- **Prompt**: Whenever a line contains the string "Definition", copy it out of the entries.

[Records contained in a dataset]
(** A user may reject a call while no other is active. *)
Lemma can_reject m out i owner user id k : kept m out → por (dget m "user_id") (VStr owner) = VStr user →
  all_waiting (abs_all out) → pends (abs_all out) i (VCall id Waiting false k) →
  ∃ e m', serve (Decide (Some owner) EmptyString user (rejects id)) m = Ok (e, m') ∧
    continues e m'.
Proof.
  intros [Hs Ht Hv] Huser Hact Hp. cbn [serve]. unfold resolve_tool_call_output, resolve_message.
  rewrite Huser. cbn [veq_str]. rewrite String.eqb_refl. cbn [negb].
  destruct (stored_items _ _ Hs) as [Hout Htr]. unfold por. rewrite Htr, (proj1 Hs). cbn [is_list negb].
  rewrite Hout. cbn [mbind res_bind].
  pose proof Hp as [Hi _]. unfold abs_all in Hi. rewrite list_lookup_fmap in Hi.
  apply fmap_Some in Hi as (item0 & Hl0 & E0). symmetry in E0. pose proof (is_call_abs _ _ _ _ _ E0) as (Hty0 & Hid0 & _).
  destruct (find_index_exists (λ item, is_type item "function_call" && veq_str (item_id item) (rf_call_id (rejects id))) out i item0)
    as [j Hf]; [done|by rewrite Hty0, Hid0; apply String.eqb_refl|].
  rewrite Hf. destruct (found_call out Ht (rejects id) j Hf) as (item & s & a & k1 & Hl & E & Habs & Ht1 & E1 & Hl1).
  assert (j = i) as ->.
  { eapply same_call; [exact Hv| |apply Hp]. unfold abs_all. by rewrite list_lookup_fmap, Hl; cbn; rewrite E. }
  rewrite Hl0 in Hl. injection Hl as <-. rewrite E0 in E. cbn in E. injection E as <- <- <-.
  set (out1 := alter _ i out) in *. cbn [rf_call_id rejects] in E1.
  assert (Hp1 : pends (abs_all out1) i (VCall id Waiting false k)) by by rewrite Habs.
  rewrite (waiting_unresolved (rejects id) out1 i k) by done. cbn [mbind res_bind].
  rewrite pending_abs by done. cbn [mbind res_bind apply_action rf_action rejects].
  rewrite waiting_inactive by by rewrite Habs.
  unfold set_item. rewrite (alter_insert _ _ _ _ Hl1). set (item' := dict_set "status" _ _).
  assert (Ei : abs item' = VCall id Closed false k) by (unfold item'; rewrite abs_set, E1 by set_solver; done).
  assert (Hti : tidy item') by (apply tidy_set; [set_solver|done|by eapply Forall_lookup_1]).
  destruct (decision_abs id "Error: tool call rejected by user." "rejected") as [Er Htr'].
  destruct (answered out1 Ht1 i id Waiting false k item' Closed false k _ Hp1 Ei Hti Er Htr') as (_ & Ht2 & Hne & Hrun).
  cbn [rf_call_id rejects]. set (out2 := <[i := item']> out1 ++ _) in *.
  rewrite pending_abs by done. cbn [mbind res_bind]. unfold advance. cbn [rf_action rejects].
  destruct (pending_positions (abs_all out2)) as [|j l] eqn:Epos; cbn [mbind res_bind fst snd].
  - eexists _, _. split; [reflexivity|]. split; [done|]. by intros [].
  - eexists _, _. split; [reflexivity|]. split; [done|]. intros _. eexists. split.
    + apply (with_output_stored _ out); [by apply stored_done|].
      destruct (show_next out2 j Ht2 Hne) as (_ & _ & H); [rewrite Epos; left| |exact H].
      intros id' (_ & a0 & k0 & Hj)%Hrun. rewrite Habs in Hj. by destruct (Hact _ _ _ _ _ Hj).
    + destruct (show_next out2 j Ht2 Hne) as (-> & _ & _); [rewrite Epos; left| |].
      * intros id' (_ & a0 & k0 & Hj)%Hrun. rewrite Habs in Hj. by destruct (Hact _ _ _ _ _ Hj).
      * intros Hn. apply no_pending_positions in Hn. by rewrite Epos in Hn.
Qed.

---

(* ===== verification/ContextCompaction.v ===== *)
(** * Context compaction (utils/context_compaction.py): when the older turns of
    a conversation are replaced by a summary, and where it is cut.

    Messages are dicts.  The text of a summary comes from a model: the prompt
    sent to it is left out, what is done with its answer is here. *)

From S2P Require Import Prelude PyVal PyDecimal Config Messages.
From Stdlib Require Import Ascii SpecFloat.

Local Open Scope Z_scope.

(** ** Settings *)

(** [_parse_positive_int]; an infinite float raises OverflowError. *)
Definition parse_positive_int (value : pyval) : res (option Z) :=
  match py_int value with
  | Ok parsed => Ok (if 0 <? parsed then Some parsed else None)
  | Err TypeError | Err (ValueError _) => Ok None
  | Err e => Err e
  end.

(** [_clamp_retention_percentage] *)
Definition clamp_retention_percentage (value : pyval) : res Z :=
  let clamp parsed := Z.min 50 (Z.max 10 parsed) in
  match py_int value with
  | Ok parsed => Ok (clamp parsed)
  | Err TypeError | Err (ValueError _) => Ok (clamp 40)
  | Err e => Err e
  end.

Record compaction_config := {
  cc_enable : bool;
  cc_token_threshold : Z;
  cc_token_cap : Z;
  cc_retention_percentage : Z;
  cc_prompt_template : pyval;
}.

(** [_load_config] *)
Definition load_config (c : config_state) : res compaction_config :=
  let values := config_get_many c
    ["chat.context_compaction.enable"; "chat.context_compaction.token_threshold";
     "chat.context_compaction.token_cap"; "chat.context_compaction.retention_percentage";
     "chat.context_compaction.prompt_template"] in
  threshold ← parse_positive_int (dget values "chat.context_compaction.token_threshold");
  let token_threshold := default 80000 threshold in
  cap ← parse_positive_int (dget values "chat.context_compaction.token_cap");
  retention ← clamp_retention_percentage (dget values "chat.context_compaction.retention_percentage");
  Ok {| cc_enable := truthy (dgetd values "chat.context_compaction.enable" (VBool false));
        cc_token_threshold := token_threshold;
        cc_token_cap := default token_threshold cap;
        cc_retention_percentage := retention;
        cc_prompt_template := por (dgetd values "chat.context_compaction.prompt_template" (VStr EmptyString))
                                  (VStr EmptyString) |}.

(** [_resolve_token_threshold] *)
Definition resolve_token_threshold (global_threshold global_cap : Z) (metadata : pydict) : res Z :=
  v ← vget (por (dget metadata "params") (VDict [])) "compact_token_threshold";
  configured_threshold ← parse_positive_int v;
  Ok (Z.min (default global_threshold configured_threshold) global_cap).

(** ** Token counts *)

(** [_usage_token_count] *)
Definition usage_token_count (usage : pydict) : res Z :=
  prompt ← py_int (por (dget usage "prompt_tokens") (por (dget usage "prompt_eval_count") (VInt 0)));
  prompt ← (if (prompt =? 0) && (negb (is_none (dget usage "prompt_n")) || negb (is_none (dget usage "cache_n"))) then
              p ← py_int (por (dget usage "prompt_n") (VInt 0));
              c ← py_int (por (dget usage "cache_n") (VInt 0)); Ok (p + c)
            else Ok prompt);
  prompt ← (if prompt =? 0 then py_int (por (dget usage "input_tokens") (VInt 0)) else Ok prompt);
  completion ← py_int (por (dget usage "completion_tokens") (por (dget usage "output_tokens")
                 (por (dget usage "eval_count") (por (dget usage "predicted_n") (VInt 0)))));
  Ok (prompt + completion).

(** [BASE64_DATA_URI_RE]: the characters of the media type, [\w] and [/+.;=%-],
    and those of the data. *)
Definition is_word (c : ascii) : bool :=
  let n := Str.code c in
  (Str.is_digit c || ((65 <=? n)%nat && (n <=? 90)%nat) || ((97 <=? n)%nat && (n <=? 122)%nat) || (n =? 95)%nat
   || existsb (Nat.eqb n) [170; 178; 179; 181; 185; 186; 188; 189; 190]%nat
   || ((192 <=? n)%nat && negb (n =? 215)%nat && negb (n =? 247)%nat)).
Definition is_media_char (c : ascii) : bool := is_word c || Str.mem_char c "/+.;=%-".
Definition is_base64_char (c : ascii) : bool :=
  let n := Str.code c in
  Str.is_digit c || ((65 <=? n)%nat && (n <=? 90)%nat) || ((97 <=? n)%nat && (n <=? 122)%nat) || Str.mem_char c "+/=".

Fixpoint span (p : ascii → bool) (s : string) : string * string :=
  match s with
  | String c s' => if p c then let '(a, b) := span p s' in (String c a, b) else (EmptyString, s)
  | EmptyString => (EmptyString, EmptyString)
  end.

==

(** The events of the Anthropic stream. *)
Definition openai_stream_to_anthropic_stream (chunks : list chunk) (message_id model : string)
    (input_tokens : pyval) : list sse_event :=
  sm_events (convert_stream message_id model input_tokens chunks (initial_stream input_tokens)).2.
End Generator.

- **Your response**:
Definition parse_positive_int (value : pyval) : res (option Z) :=
Definition clamp_retention_percentage (value : pyval) : res Z :=
Definition load_config (c : config_state) : res compaction_config :=
Definition resolve_token_threshold (global_threshold global_cap : Z) (metadata : pydict) : res Z :=
Definition usage_token_count (usage : pydict) : res Z :=
Definition is_word (c : ascii) : bool :=
Definition is_media_char (c : ascii) : bool := is_word c || Str.mem_char c "/+.;=%-".
Definition is_base64_char (c : ascii) : bool :=
Definition openai_stream_to_anthropic_stream (chunks : list chunk) (message_id model : string)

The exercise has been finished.